Bioimaging and the future of whole-organismal developmental physiology

While omics has transformed the study of biology, concomitant advances made at the level of the whole organism, i.e. the phenome, have arguably not kept pace with lower levels of biological organisation. In this personal commentary we evaluate the importance of imaging as a means of measuring whole organismal developmental physiology. Image acquisition, while an important process itself, has become secondary to image analysis as a bottleneck to the use of imaging in research. Here, we explore the significant potential for increasingly sophisticated approaches to image analysis, including deep learning, to advance our understanding of how developing animals grow and function.
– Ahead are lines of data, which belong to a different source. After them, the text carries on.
(** A cycle of the fallback feed, over a walk that meets each file once: the upserts are the entries that
    are new or whose time or path differ, in walk order; the removals are the baseline files the walk did
    not meet; and a catalogue of the baseline's files, once the delta is applied, has the files of the walk
    and no other, the changed ones with the new entry. *)
Theorem restat_synchronises (baseline : Baseline) (walk : list FsEntry) (m : gmap key FsEntry) :
  NoDup baseline.*1 → NoDup (fs_key <$> walk) → (∀ k, k ∈ baseline.*1 ↔ is_Some (m !! k)) →
  let d := collect_delta (restat_changes baseline walk) in
  upserts d = filter (λ e, changed baseline e) walk ∧
  Permutation (delta_removals d) (gone baseline walk) ∧ StronglySorted removal_le (delta_removals d) ∧
  (∀ e, e ∈ walk → apply_delta d m !! fs_key e = if changed baseline e then Some e else m !! fs_key e) ∧
  (∀ k, is_Some (apply_delta d m !! k) ↔ k ∈ fs_key <$> walk).
Proof.
  intros Hb Hw Hm d. unfold d. rewrite restat_delta by done. set (l := filter (λ e, changed baseline e) walk).
  assert (l = (keyed_entries l).*2) as Hl.
  { unfold keyed_entries. rewrite <- list_fmap_compose. symmetry. apply list_fmap_id. }
  rewrite Hl.
  assert (NoDup (keyed_entries l).*1) as Hn.
  { rewrite keyed_entries_keys. eapply sublist_NoDup; [exact Hw|]. apply fmap_sublist, sublist_filter. }
  assert (∀ k, apply_delta (mk_delta (keyed_entries l).*2 (stable_sort removal_le (gone baseline walk))) m !! k =
    if decide (k ∈ (gone baseline walk).*1) then None else
    match dict_get k (keyed_entries l) with Some e => Some e | None => m !! k end) as Happ.
  { intros k. unfold apply_delta, removed. cbn [upserts delta_removals]. rewrite foldl_delete_keys, foldl_insert_entries.
    - destruct (decide (k ∈ (gone baseline walk).*1)); [rewrite decide_True|rewrite decide_False]; try done;
        by rewrite stable_sort_Permutation.
    - done.
    - by intros k' e (e' & [= -> ->] & _)%list_elem_of_fmap. }
  assert (∀ k, k ∈ (gone baseline walk).*1 ↔ k ∈ baseline.*1 ∧ k ∉ fs_key <$> walk) as Hg.
  { intros k. unfold gone. rewrite <- list_fmap_compose, list_elem_of_fmap. unfold missing.
    setoid_rewrite list_elem_of_filter. split.
    - intros (x & -> & Hx & Hin). split; [by apply list_elem_of_fmap_2|exact Hx].
    - intros [(x & -> & Hin)%list_elem_of_fmap Hx]. by exists x. }
  assert (∀ e, e ∈ walk → apply_delta (mk_delta (keyed_entries l).*2 (stable_sort removal_le (gone baseline walk))) m !! fs_key e
            = if changed baseline e then Some e else m !! fs_key e) as Hwalk.
  { intros e He. rewrite Happ, decide_False by (rewrite Hg; intros [_ Hx]; apply Hx; by apply list_elem_of_fmap_2).
    destruct (changed baseline e) eqn:Ec.
    - rewrite (proj1 (dict_get_elem (fs_key e) e (keyed_entries l) Hn)); [done|].
      apply list_elem_of_fmap. exists e. split; [done|]. apply list_elem_of_filter. by rewrite Ec.
    - rewrite (proj2 (dict_get_none (fs_key e) (keyed_entries l))); [done|]. rewrite keyed_entries_keys.
      intros (e' & Hk & [Hc He']%list_elem_of_filter)%list_elem_of_fmap.
      assert (e = e') as ->; [|by rewrite Ec in Hc]. pose proof (at_key_elem fs_key walk e Hw He) as H1.
      rewrite Hk, (at_key_elem fs_key walk e' Hw He') in H1. by injection H1. }
  cbn [upserts delta_removals]. split_and!.
  - done.
  - apply stable_sort_Permutation.
  - apply removals_sorted.
  - exact Hwalk.
  - intros k. split.
    + rewrite Happ. case_decide as Hd; [by intros [? ?]|]. rewrite Hg in Hd. intros Hs.
      destruct (decide (k ∈ fs_key <$> walk)); [done|]. destruct Hd. split; [|done]. apply Hm.
      rewrite (proj2 (dict_get_none k (keyed_entries l))) in Hs; [done|]. rewrite keyed_entries_keys.
      intros (e & -> & [_ He]%list_elem_of_filter)%list_elem_of_fmap. destruct n. by apply list_elem_of_fmap_2.
    + intros (e & -> & He)%list_elem_of_fmap. rewrite (Hwalk e He). destruct (changed baseline e) eqn:Ec; [done|].
      apply Hm. unfold changed in Ec. apply bool_decide_eq_false in Ec. apply dec_stable.
      intros Hni%dict_get_none. apply Ec. unfold restat_event. by rewrite Hni.
Qed.
(** what [safe_windows_path_join] returns is on the drive (or share) of the validated base, its
    components start with those of the base up to case, and every component is a name Win32 takes as
    it stands.  A base that names a server without a share is outside: see [share_escaped]. *)
Theorem windows_join_contained base candidate b p :
  validate_windows_config_path base = Ok b → plain_drive (w_drive b) = true →
  safe_windows_path_join base candidate = Ok p →
  w_drive p = w_drive b ∧ (∃ below, casefold <$> w_tail p = (casefold <$> w_tail b) ++ below) ∧
  Forall clean (w_tail p).
Proof.
  unfold validate_windows_config_path, safe_windows_path_join.
  intros Hb Hp H. apply bind_ok in Hb as ([[d0 norm] comps] & Hb & [= <-]). rewrite Hb in H. cbn [fst snd] in Hp.
  apply bind_ok in H as (? & [= <-] & H).
  apply bind_ok in H as (? & _ & H). apply bind_ok in H as (? & _ & H).
  apply bind_ok in H as (? & Hc%raise_if_ok & H). apply bind_ok in H as ([[dj normj] j] & Hj & H).
  apply bind_ok in H as (? & Hk%raise_if_ok & [= <-]). cbn [fst snd] in *. to_prop.
  set (cand := to_bs _) in *. destruct (splitroot norm) as [[d r] t] eqn:E.
  destruct (normalise_spec _ _ _ _ Hb) as (Hn & Hd0 & Ha & rest & Hsp & _ & _).
  assert (has_char SLASH norm = false) as Hsl by (rewrite Hn; apply nt_normpath_no_slash).
  assert (d0 = d ∧ w_drive (parse_win norm) = d) as [-> Hwd].
  { unfold splitdrive in Hsp. rewrite E in Hsp. injection Hsp as -> _. unfold parse_win. by rewrite to_bs_id, E. }
  rewrite Hwd in Hp. pose proof (to_bs_no_slash (strip_long_path_prefix candidate)) as Hcs. fold cand in Hcs.
  destruct (nt_join_plain norm d r t cand E Hd0 Hp Ha Hsl) as [(-> & -> & -> & HJ) | [Hr (v & HJ & v' & -> & Hv')]].
  { by apply splitroot_relative. }
  - destruct (base_tail _ _ _ _ _ _ _ Hb E) as (_ & _ & Hbt & _); [by left|].
    rewrite HJ in Hj. destruct (normalise_spec _ _ _ _ Hj) as (Hnj & _).
    assert (strip_long_path_prefix norm = norm) as Hst.
    { pose proof (plain_drive_no_prefix norm "" Hp Hd0) as Hx. rewrite app_empty_r in Hx. auto. }
    assert (normj = norm) as ->.
    { rewrite Hnj, Hst. unfold nt_normpath. rewrite to_bs_id, E by done. cbn. rewrite app_empty_r.
      unfold or_dot. by rewrite bool_decide_false. }
    destruct (base_tail _ _ _ _ _ _ _ Hj E) as (_ & _ & Hjt & Hcl); [by left|].
    rewrite Hjt, Hbt in *. split_and!; [done|by exists []; rewrite app_nil_r|done].
  - destruct (base_tail _ _ _ _ _ _ _ Hb E Hr) as (_ & _ & Hbt & _).
    rewrite HJ in Hj. edestruct (normal_below d (v' +:+ cand)) as (_ & Hpj & Hcl); [| | | |exact Hj|].
    + intros u. by apply plain_drive_stable.
    + done.
    + rewrite !has_char_app, Hv', Hcs, orb_false_r. rewrite (splitroot_flat _ _ _ _ E), has_char_app in Hsl.
      by apply orb_false_iff in Hsl as [-> _].
    + apply plain_drive_no_prefix; eauto.
    + rewrite Hpj, Hwd, Hbt. cbn [w_drive w_tail]. split_and!; [done| |done].
      exists (drop (length (casefold <$> comps)) (casefold <$> j)). rewrite <- Hk at 1. by rewrite take_drop.
Qed.

Lemma windows_join_contained_witness : ∃ p,
  safe_windows_path_join "//nas/share\Data" "Sub\..\x.txt" = Ok p ∧ w_drive p = "\\nas\share" ∧ Forall clean (w_tail p).
Proof.
  eexists. split; [vm_compute; reflexivity|].
  edestruct (windows_join_contained "//nas/share\Data" "Sub\..\x.txt") as (H1 & _ & H2);
    [vm_compute; reflexivity..|]. split; [exact H1|exact H2].
Defined.
Lemma snapshot_prior_at h v inodes tbl d i :
  unique entry_identity tbl → i ∈ inodes →
  snapshot_prior h v inodes tbl !! (d, i) = prior_of <$> at_key entry_identity (h, v, d, i) tbl.
Proof.
  intros Hu Hi. unfold snapshot_prior. set (l := filter _ tbl).
  assert (Forall (λ e, host_id e = h ∧ volume_id e = v) l) as Hl.
  { apply Forall_forall. intros e [He _]%list_elem_of_filter. unfold of_volume in He. by to_prop. }
  rewrite (foldl_insert_lookup (λ e, (dev e, inode e)) prior_of).
  - assert (at_key (λ e, (dev e, inode e)) (d, i) l = at_key entry_identity (h, v, d, i) tbl) as ->.
    { unfold at_key, l. f_equal. apply filter_filter_iff. intros e _. unfold of_volume, entry_identity.
      rewrite <- !bool_decide_and, bool_decide_spec. naive_solver. }
    by destruct (at_key _ _ tbl).
  - assert (NoDup (entry_identity <$> l)) as Hn.
    { eapply sublist_NoDup; [exact Hu|]. apply fmap_sublist, sublist_filter. }
    assert (entry_identity <$> l = (λ k : Z * Z, (h, v, k.1, k.2)) <$> ((λ e, (dev e, inode e)) <$> l)) as E.
    { rewrite <- list_fmap_compose. clear -Hl. induction Hl as [|e l [<- <-] _ IH]; [done|].
      rewrite !fmap_cons, IH. done. }
    rewrite E in Hn. by apply NoDup_fmap_1 in Hn.
Qed.

(** ** A batch is reflected by the catalogue *)

Definition hashes (e : FsEntryRow) : option string * option string * option Z := (partial_hash e, full_hash e, hashed_at e).

(** The row carries everything the frame says. *)
Definition carries (snap : Z) (r : vetted) (e : FsEntryRow) : Prop :=
  let f := ve_frame r in
  name e = en_name f ∧ path e = ve_path r ∧ depth e = ve_depth r ∧ is_dir e = en_is_dir f ∧
  is_symlink e = en_is_symlink f ∧ size_on_disk e = en_size_on_disk f ∧ ctime e = en_ctime f ∧
  uid e = en_uid f ∧ gid e = en_gid f ∧ flags e = en_flags f ∧ last_seen_snapshot_id e = Some snap ∧
  provider_hash e = en_provider_hash f ∧ provider_hash_algo e = en_provider_hash_algo f ∧ removed_at e = None.

Lemma merge_row_metadata snap r e :
  let e' := merge_row snap false r e in
  present e' = true ∧ mtime e' = en_mtime (ve_frame r) ∧ size_logical e' = en_size_logical (ve_frame r) ∧
  hashes e' = hashes e ∧ (e' = e ∨ carries snap r e').
Proof.
  unfold merge_row, row_guard. destruct (_ || _ || _ || _) eqn:E; cbn zeta.
  - split_and!; try done. right. unfold carries. split_and!; done.
  - to_prop. auto 6.
Qed.
#[export] Instance db_store : NonceStore DbNonceStore :=
  {| consume := db_consume; seen s := list_to_set (used_nonce s).*1 |}.

#[export] Instance db_laws : NonceStoreLaws DbNonceStore.
Proof.
  split; intros n j s s' b; simpl; unfold db_consume; case_bool_decide as H; intros [= <- <-]; simpl.
  - rewrite bool_decide_false by set_solver. split; [done|]. set_solver.
  - rewrite bool_decide_true by set_solver. split; [done|]. rewrite fmap_app. set_solver.
Qed.

(** ** Signed jobs *)

Inductive Algorithm := ED25519 | HMAC_SHA256.

#[export] Instance Algorithm_eq_dec : EqDecision Algorithm.
Proof. solve_decision. Defined.

Record SignedJob := mk_signed { job : DispatchJob; key_id : string; algorithm : Algorithm; signature : string }.

(** A verifier is what [verify_job] sees of it. *)
Record Verifier := mk_verifier { verify_signature : SignedJob → bool }.

Section Schemes.
Context (ed_sign : string → string) (ed_verify : string → string → bool).
Context (hmac_sha256 : string → string → string).

(** [Ed25519Signer.sign], [Ed25519Verifier.verify_signature]; [ed_verify signature message]. *)
Definition ed25519_sign (kid : string) (j : DispatchJob) : SignedJob :=
  mk_signed j kid ED25519 (b64encode (ed_sign (canonical_bytes j))).

Definition ed25519_verify (kid : string) (signed : SignedJob) : bool :=
  if negb (bool_decide (algorithm signed = ED25519)) || negb (bool_decide (key_id signed = kid)) then false
  else match b64decode (signature signed) with
       | Some s => ed_verify s (canonical_bytes (job signed))
       | None => false
       end.

Definition Ed25519Verifier (kid : string) : Verifier := mk_verifier (ed25519_verify kid).

(** [HmacSigner.sign], [HmacVerifier.verify_signature]. *)
Definition hmac_sign (secret kid : string) (j : DispatchJob) : SignedJob :=
  mk_signed j kid HMAC_SHA256 (b64encode (hmac_sha256 secret (canonical_bytes j))).

Definition hmac_verify (secret kid : string) (signed : SignedJob) : bool :=
  if negb (bool_decide (algorithm signed = HMAC_SHA256)) || negb (bool_decide (key_id signed = kid)) then false
  else
    let expected := hmac_sha256 secret (canonical_bytes (job signed)) in
    match b64decode (signature signed) with
    | Some provided => bool_decide (expected = provided)
    | None => false
    end.

Definition HmacVerifier (secret kid : string) : Verifier := mk_verifier (hmac_verify secret kid).
End Schemes.

(** ** [verify_job] *)

Inductive JobError :=
| JobVerificationError (msg : string)
| NonceReuseError
| LedgerError (msg : string).   (** a RuntimeError out of the ledger *)

Definition verify_job {St} `{NonceStore St} (v : Verifier) (expected_host_id : string) (now : datetime)
    (signed : SignedJob) (store : St) : result JobError DispatchJob * St :=
  if negb (verify_signature v signed) then (Err (JobVerificationError "signature verification failed"), store)
  else
    let j := job signed in
    if (instant (as_utc (expires_at j)) <=? instant now)%Z then (Err (JobVerificationError "job has expired"), store)
    else if (instant now <? instant (as_utc (issued_at j)))%Z
    then (Err (JobVerificationError "job is not yet valid"), store)
    else if negb (bool_decide (host_id j = expected_host_id))
    then (Err (JobVerificationError "job host scope does not match this agent"), store)
    else match consume (nonce j) (ledger_ref j) store with
         | (Ok true, store') => (Ok j, store')
         | (Ok false, store') => (Err NonceReuseError, store')
         | (Err e, store') => (Err (LedgerError e), store')
         end.

(** ** Properties *)

Section SigningLemmas.
Context {St : Type} `{NonceStoreLaws St}.

Lemma verify_job_cases v host now signed (st st' : St) r :
  verify_job v host now signed st = (r, st') →
  match r with
  | Ok j => j = job signed ∧ verify_signature v signed = true ∧
      (instant (as_utc (issued_at j)) <= instant now < instant (as_utc (expires_at j)))%Z ∧
      host_id j = host ∧ nonce j ∉ seen st ∧ seen st' = {[nonce j]} ∪ seen st
  | Err (JobVerificationError _) => st' = st
  | Err NonceReuseError => nonce (job signed) ∈ seen st ∧ seen st' = seen st
  | Err (LedgerError _) => seen st' = seen st
  end.
Proof.
  unfold verify_job. destruct (verify_signature v signed) eqn:Es; simpl; [|by intros [= <- <-]].
  destruct (Z.leb_spec (instant (as_utc (expires_at (job signed)))) (instant now)); [by intros [= <- <-]|].
  destruct (Z.ltb_spec (instant now) (instant (as_utc (issued_at (job signed))))); [by intros [= <- <-]|].
  destruct (bool_decide_reflect (host_id (job signed) = host)); simpl; [|by intros [= <- <-]].
  destruct (consume _ _ st) as [[[]|le] s] eqn:Ec; intros [= <- <-].
  - apply consume_ok in Ec as [E1 E2]. symmetry in E1. to_prop. by split_and!.
  - apply consume_ok in Ec as [E1 E2]. symmetry in E1. to_prop. apply dec_stable in E1. set_solver.
  - by apply consume_err in Ec.
Qed.

Lemma verify_job_accepts v host now signed (st : St) :
  verify_signature v signed = true →
  (instant (as_utc (issued_at (job signed))) <= instant now < instant (as_utc (expires_at (job signed))))%Z →
  host_id (job signed) = host →
  verify_job v host now signed st =
  match consume (nonce (job signed)) (ledger_ref (job signed)) st with
  | (Ok true, st') => (Ok (job signed), st')
  | (Ok false, st') => (Err NonceReuseError, st')
  | (Err e, st') => (Err (LedgerError e), st')
  end.
Proof.
  intros Hs Ht Hh. unfold verify_job. rewrite Hs, bool_decide_true by done. simpl.
  rewrite (proj2 (Z.leb_gt _ _)), (proj2 (Z.ltb_ge _ _)) by lia. done.
Qed.

(** A run of the verifier over any arrivals; the accepted jobs, in order. *)
Fixpoint verify_all (v : Verifier) (host : string) (arrivals : list (datetime * SignedJob)) (st : St)
    : list DispatchJob * St :=
  match arrivals with
  | [] => ([], st)
  | (now, signed) :: rest =>
      match verify_job v host now signed st with
      | (Ok j, st') => let '(js, st'') := verify_all v host rest st' in (j :: js, st'')
      | (Err _, st') => verify_all v host rest st'
      end
  end.

Lemma verify_all_fresh v host arrivals (st st' : St) js :
  verify_all v host arrivals st = (js, st') →
  NoDup (nonce <$> js) ∧ Forall (λ j, nonce j ∉ seen st) js ∧ seen st ⊆ seen st'.
Proof.
  revert st js. induction arrivals as [|[now signed] rest IH]; intros st js Hrun; simpl in Hrun.
  - injection Hrun as <- <-. repeat constructor. done.
  - destruct (verify_job v host now signed st) as [r st1] eqn:Ev.
    apply verify_job_cases in Ev. destruct r as [j|e].
    + destruct (verify_all v host rest st1) as [js' st2] eqn:Er. injection Hrun as <- <-.
      apply IH in Er as (Hn & Hf & Hsub). destruct Ev as (_ & _ & _ & _ & Hj & Hseen).
      split_and!; [|constructor; [done|]|set_solver].
      * rewrite fmap_cons. apply NoDup_cons. split; [|done].
        intros (k & Hk & Hin)%list_elem_of_fmap. rewrite Forall_forall in Hf.
        apply (Hf k Hin). rewrite Hseen, <- Hk. set_solver.
      * eapply Forall_impl; [exact Hf|]. intros k Hk. simpl in *. set_solver.
    + assert (seen st1 = seen st) as Es by (destruct e; naive_solver).
      apply IH in Hrun as (Hn & Hf & Hsub). rewrite Es in Hf, Hsub. done.
Qed.
End SigningLemmas.

Section SigningProperties.
Context {St : Type} `{NonceStoreLaws St}.

(** C6: [verify_job] returns a job exactly when the signature verifies, the clock is inside the
    window, the job is addressed to this host and the ledger accepts its nonce as new.  Its errors say
    which failed: a refusal means that signature, time or host was wrong, and leaves the ledger
    untouched; a reuse that only the nonce was not new; anything else is the ledger's own error. *)
Theorem verify_job_spec v host now signed (st st' : St) r :
  verify_job v host now signed st = (r, st') →
  let j := job signed in
  let checked := verify_signature v signed = true ∧
    (instant (as_utc (issued_at j)) <= instant now < instant (as_utc (expires_at j)))%Z ∧ host_id j = host in
  match r with
  | Ok j' => j' = j ∧ checked ∧ nonce j ∉ seen st ∧ seen st' = {[nonce j]} ∪ seen st
  | Err (JobVerificationError _) => ¬ checked ∧ st' = st
  | Err NonceReuseError => checked ∧ nonce j ∈ seen st ∧ seen st' = seen st
  | Err (LedgerError e) => checked ∧ consume (nonce j) (ledger_ref j) st = (Err e, st') ∧ seen st' = seen st
  end.
Proof.
  intros Hv j checked. pose proof (verify_job_cases _ _ _ _ _ _ _ Hv) as Hc.
  assert (checked → match r with Err (JobVerificationError _) => False
                     | Err (LedgerError e) => consume (nonce j) (ledger_ref j) st = (Err e, st') | _ => True end) as Hacc.
  { intros (Hs & Ht & Hh). rewrite (verify_job_accepts v host now signed st Hs Ht Hh) in Hv.
    by destruct (consume _ _ st) as [[[]|e] s]; injection Hv as <- <-. }
  assert (checked ∨ ¬ checked ∧ ∃ msg, r = Err (JobVerificationError msg)) as Hdec.
  { unfold verify_job in Hv. fold j in Hv. unfold checked. destruct (verify_signature v signed); [|right; naive_solver].
    destruct (Z.leb_spec (instant (as_utc (expires_at j))) (instant now)); [right; split; [lia|naive_solver]|].
    destruct (Z.ltb_spec (instant now) (instant (as_utc (issued_at j)))); [right; split; [lia|naive_solver]|].
    destruct (bool_decide_reflect (host_id j = host)); [by left|right; naive_solver]. }
  destruct r as [j'|[msg| |e]]; naive_solver.
Qed.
Furthermore, unlike many species-specific methodologies, tools and technologies, we explore how computer vision has the potential to be transferable between species, life stages, experiments and even taxa in which embryonic development can be imaged. We identify what we consider are six of the key challenges and opportunities in the application of computer vision to developmental physiology carried out in our lab, and more generally. We reflect on the tangibility of transferrable computer vision models capable of measuring the integrative physiology of a broad range of developing organisms, and thereby driving the adoption of phenomics for developmental physiology. We are at an exciting time of witnessing the move from computer vision as a replacement for manual observation, or manual image analysis, to it enabling a fundamentally more powerful approach to exploring and understanding the complex biology of developing organisms, the quantification of which has long posed a challenge to researchers.